アメリカの刑務所で服役10年 ―「HOMIE KEI」って何者?

『HOMIE KEI ~チカーノになった日本人~』

どこからお話してよいものか、とにかくホントにどえらい男と出会ってしまって面食らっている。今、何気に「出会って……」と言ってしまったが、直接フェイス・トゥ・フェイスで会ったのではなく、映画館のスクリーンを介して、実在のこの男=HOMIE KEI(ホーミー・ケイ)に出会ったのだ。

ある日のこと、映画配給会社エムエフピクチャーズから、『HOMIE KEI ~チカーノになった日本人~』というドキュメンタリー作品を見て欲しいという電話があった。「えッ、チカ―ノ? ナニそれ、チカ―ノって……」と問うと、担当者は「アメリカの刑務所で10年間も服役して、メキシコ系アメリカ人のギャンググループ、チカーノと仲良くなった日本人ヤクザを、その出所後7年間に亘って追いかけたドキュメンタリー映画です」と言う。

わたしは「ヘー、スゴ~イ!」とひとまず無責任に反応して、「もうちょっと詳しく」と頼んでみると、電話口では「いやァ、とにかく凄いんです。この男、見て貰えば分かります」との一点張り。「じゃァ資料送って下さいよ、一応」と電話を切った。ケイとは一体どんな輩(やから)なんだ!?

わたしにこんな依頼が来るのは、多分、東映ヤクザ映画の宣伝コピーを20年もの長きに亘って書いてきたからだと思う。自分で言うのも気が引けるが、ヤクザ関連の映画や犯罪物作品といえば、もう何年もの長い間、何かしらの連絡を受け続けてきた。ま、きっと一風変わったヤクザ・ドキュメンタリーの新作か何かだろうと多寡を括っていると、翌日早速プレスシートが届いた。読んでみるとちょっと様子が違う。
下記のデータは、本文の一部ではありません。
(** * vsnode: biometric matching pipeline

    A shallow embedding of the two comparison endpoints of
    [combined-server.js]: [POST /compare-signatures] (the same computation
    is in [server.js]) and [POST /compare-faces], together with the helper
    [fetchAccountData].

    Conventions of the embedding.
    - A JavaScript number is given by its exact value, a rational ([Q]),
      plus the two infinities and NaN where the code can produce them.
      The subtraction [1 - distance] of the face comparison yields the
      nearest double ([double]); the arithmetic of the signature
      comparison is exact.
    - Everything that lives outside the repository (the HTTP client, the
      image library, the canvas loader, the face detector and its distance
      function) is a variable of a section: the handlers are functions of
      these capabilities.
    - An awaited promise that rejects and a [throw] are the [Throw] case of
      the [result] monad; the handler's [catch] turns it into a response.
    - Logging is not modelled. *)

From Stdlib Require Import ZArith NArith QArith Qabs Qround Qminmax Qpower.
From Stdlib Require Import Bool List String Ascii Lia Lqa Permutation.
From Stdlib.Strings Require Import Byte.
From Stdlib Require Import DecimalString DecimalPos DecimalN.
Import ListNotations.

Local Open Scope Q_scope.

(* ------------------------------------------------------------------ *)
(** ** Exceptions and the error monad *)

(** What a [catch (error)] block can see.  [JsError msg] is
    [new Error(msg)]; [TypeError] stands for the engine's own type errors
    (their message text is engine specific); [Rejected msg] is a rejection
    coming from one of the external libraries. *)
Inductive exn : Type :=
| JsError (message : string)
| TypeError
| Rejected (message : string).

Inductive result (A : Type) : Type :=
| Ok (a : A)
| Throw (e : exn).
Arguments Ok {A} a.
Arguments Throw {A} e.

Definition bind {A B : Type} (m : result A) (k : A -> result B) : result B :=
  match m with
  | Ok a => k a
  | Throw e => Throw e
  end.

Declare Scope js_scope.
Delimit Scope js_scope with js.
Notation "x <- m ;; k" := (bind m (fun x => k))
  (at level 61, m at next level, right associativity) : js_scope.
Notation "' pat <- m ;; k" := (bind m (fun x => match x with pat => k end))
  (at level 61, pat pattern, m at next level, right associativity) : js_scope.

(* ------------------------------------------------------------------ *)
(** ** Strings *)

(** [s.split(sep)] for a one-character separator. *)
Fixpoint split (sep : ascii) (s : string) : list string :=
  match s with
  | EmptyString => [EmptyString]
  | String c rest =>
      match split sep rest with
      | seg :: segs =>
          if Ascii.eqb c sep then EmptyString :: seg :: segs
          else String c seg :: segs
      | [] => [String c EmptyString]
      end
  end.

(* ------------------------------------------------------------------ *)
(** ** Numbers *)

Inductive number : Type :=
| Num (q : Q)
| Inf (negative : bool)
| NaN.

Definition Qltb (x y : Q) : bool := negb (Qle_bool y x).

Definition number_sub (a b : number) : number :=
  match a, b with
  | NaN, _ | _, NaN => NaN
  | Num x, Num y => Num (x - y)
  | Num _, Inf s => Inf (negb s)
  | Inf s, Num _ => Inf s
  | Inf s, Inf t => if Bool.eqb s t then NaN else Inf s
  end.

Definition number_add (a b : number) : number :=
  match a, b with
  | NaN, _ | _, NaN => NaN
  | Num x, Num y => Num (x + y)
  | Num _, Inf s => Inf s
  | Inf s, Num _ => Inf s
  | Inf s, Inf t => if Bool.eqb s t then Inf s else NaN
  end.

Definition number_abs (a : number) : number :=
  match a with
  | Num x => Num (Qabs x)
  | Inf _ => Inf false
  | NaN => NaN
  end.

(** [a / b].  The sign of a zero is not represented, so a non-zero finite
    number divided by zero takes the sign of the dividend. *)
Definition number_div (a b : number) : number :=
  match a, b with
  | NaN, _ | _, NaN => NaN
  | Num x, Num y =>
      if Qeq_bool y 0
      then if Qeq_bool x 0 then NaN else Inf (Qltb x 0)
      else Num (x / y)
  | Num _, Inf _ => Num 0
  | Inf s, Num y => Inf (xorb s (Qltb y 0))
  | Inf _, Inf _ => NaN
  end.

(** *** Doubles

    A finite double is [m * 2^e] or its opposite, for integers [m < 2^53]
    and [e >= -1074].  An arithmetic operation on doubles yields the
    double nearest to the exact result, the one with the even [m] when
    two are equally near. *)

(** [floor (log2 x)] for a positive [x]. *)
Definition Qlog2 (x : Q) : Z :=
  let k := (Z.log2 (Qnum x) - Z.log2 (Zpos (Qden x)))%Z in
  if Qle_bool (2 ^ k) x then k else (k - 1)%Z.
「チカ―ノになった日本人」というサブタイトルからして実にバタ臭く、宣材類もアクの強いアウトロー映画の空気感に溢れていて興味津々、早速試写を見に行った。

ホーミー・ケイという奇妙な呼び名の日本人男性は、80年代にヤクザとして暴れまわり、バブル経済の真っ只中、新宿歌舞伎町で順風満帆に成功を収めた若者だった。しかしハワイに進出しようとしたことが裏目に出た。FBIの囮捜査で罠に落ちて取っ捕まって、アメリカの刑務所で10年間服役。獄中、天性の度胸と機知でメキシコ系アメリカ人のギャンググループ「チカ―ノ」と肝胆相照らす仲となった。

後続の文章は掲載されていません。